RECORDS SUPPLIED —
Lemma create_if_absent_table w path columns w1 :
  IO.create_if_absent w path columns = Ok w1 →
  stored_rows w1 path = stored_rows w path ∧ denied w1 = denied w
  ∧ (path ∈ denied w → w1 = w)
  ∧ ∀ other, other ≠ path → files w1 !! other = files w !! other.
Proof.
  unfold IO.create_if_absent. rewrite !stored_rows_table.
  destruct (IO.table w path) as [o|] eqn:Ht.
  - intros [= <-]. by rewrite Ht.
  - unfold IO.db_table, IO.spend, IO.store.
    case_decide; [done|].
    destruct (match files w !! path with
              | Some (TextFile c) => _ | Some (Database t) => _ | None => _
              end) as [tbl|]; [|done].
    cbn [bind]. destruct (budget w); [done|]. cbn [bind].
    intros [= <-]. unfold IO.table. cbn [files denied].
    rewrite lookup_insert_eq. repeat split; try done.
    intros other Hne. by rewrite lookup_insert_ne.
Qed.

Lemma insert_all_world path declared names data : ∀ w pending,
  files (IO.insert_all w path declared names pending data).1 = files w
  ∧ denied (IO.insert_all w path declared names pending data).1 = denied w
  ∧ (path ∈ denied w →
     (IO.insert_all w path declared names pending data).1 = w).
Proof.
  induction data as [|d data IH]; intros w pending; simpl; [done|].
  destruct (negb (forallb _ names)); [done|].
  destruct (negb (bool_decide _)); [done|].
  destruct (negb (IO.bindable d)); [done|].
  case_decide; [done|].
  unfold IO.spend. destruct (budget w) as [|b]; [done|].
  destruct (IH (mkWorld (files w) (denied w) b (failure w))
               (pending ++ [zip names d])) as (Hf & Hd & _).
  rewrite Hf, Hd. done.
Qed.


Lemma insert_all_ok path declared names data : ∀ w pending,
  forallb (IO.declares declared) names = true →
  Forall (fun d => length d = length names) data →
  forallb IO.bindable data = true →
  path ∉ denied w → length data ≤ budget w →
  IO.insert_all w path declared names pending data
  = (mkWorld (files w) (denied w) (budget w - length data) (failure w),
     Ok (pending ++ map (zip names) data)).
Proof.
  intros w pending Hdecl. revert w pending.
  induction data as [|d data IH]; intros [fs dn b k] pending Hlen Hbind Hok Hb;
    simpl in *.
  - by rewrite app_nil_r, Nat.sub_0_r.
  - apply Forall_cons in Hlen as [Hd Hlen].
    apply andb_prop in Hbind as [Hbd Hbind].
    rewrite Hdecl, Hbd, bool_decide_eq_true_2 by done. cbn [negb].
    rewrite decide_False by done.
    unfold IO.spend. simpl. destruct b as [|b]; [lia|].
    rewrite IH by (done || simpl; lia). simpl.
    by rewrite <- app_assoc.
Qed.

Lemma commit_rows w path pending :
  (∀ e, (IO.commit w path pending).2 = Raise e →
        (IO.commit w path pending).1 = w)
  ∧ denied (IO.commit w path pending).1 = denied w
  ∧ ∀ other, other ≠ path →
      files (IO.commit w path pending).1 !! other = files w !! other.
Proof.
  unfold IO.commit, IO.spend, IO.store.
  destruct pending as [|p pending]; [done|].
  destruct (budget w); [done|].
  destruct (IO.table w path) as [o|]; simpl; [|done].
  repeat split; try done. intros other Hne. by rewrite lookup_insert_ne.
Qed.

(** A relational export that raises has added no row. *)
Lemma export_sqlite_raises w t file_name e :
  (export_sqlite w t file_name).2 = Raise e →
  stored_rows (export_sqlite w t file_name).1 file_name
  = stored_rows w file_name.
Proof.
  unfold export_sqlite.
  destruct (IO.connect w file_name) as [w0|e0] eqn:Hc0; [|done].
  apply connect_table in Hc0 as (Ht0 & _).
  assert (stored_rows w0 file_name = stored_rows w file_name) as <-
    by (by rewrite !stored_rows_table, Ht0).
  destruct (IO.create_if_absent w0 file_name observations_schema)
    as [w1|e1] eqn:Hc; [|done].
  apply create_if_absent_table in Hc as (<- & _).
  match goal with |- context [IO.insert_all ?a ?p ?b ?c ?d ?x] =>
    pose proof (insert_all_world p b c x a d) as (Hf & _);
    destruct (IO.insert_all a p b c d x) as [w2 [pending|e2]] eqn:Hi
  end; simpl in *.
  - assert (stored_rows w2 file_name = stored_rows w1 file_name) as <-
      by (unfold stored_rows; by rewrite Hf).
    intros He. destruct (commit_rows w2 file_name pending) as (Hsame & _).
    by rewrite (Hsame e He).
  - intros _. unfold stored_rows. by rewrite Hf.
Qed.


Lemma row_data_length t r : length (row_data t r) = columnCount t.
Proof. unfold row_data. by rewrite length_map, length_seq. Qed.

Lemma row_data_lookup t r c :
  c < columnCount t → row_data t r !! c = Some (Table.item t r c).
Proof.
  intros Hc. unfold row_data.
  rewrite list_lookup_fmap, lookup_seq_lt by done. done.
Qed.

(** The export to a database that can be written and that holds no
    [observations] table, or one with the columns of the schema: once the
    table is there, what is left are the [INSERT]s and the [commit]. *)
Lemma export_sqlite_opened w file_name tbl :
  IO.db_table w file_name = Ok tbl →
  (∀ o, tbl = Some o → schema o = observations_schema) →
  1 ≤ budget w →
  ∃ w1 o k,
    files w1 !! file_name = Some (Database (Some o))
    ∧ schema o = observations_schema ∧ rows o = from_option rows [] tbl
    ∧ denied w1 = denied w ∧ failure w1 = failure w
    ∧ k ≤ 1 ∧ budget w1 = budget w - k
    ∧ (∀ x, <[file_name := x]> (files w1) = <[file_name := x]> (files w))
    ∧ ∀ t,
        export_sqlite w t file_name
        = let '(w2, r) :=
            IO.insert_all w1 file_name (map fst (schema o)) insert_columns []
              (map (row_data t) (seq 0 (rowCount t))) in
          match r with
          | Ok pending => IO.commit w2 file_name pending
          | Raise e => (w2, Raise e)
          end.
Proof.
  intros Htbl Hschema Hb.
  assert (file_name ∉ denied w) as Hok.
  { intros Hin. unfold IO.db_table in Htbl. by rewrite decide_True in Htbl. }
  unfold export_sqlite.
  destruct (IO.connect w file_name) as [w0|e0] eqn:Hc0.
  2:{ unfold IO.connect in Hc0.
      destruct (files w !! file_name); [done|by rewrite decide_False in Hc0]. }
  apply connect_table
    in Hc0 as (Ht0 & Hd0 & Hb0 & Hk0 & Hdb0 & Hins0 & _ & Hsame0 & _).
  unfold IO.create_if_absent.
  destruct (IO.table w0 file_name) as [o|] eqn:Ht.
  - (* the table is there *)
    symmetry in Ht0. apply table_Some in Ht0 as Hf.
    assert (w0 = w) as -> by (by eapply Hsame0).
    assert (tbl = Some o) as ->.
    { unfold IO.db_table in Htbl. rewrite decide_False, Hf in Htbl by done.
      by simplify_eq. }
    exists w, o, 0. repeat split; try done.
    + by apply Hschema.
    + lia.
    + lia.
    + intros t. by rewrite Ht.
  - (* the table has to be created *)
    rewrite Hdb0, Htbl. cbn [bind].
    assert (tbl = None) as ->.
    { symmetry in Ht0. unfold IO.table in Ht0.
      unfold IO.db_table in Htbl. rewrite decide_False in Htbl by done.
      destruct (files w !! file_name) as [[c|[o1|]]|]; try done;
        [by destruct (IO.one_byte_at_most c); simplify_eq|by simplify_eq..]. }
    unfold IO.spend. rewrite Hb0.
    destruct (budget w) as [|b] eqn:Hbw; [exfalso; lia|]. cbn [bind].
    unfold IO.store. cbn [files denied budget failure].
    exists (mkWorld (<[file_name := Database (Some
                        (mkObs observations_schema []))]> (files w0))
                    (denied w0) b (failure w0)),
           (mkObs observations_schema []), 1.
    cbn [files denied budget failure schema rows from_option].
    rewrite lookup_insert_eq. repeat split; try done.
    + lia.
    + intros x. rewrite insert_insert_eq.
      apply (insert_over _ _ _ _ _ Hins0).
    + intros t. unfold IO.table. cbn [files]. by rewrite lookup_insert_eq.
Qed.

YOUR OBJECTIVE — All that is needed is the exact run of lines above from the line containing "rewrite list_lookup_fmap, lookup_seq_lt" through the line containing "[observations] table, or", both of them included.

SOLUTION FOR THIS EXERCISE —
  rewrite list_lookup_fmap, lookup_seq_lt by done. done.
Qed.

(** The export to a database that can be written and that holds no
    [observations] table, or one with the columns of the schema: once the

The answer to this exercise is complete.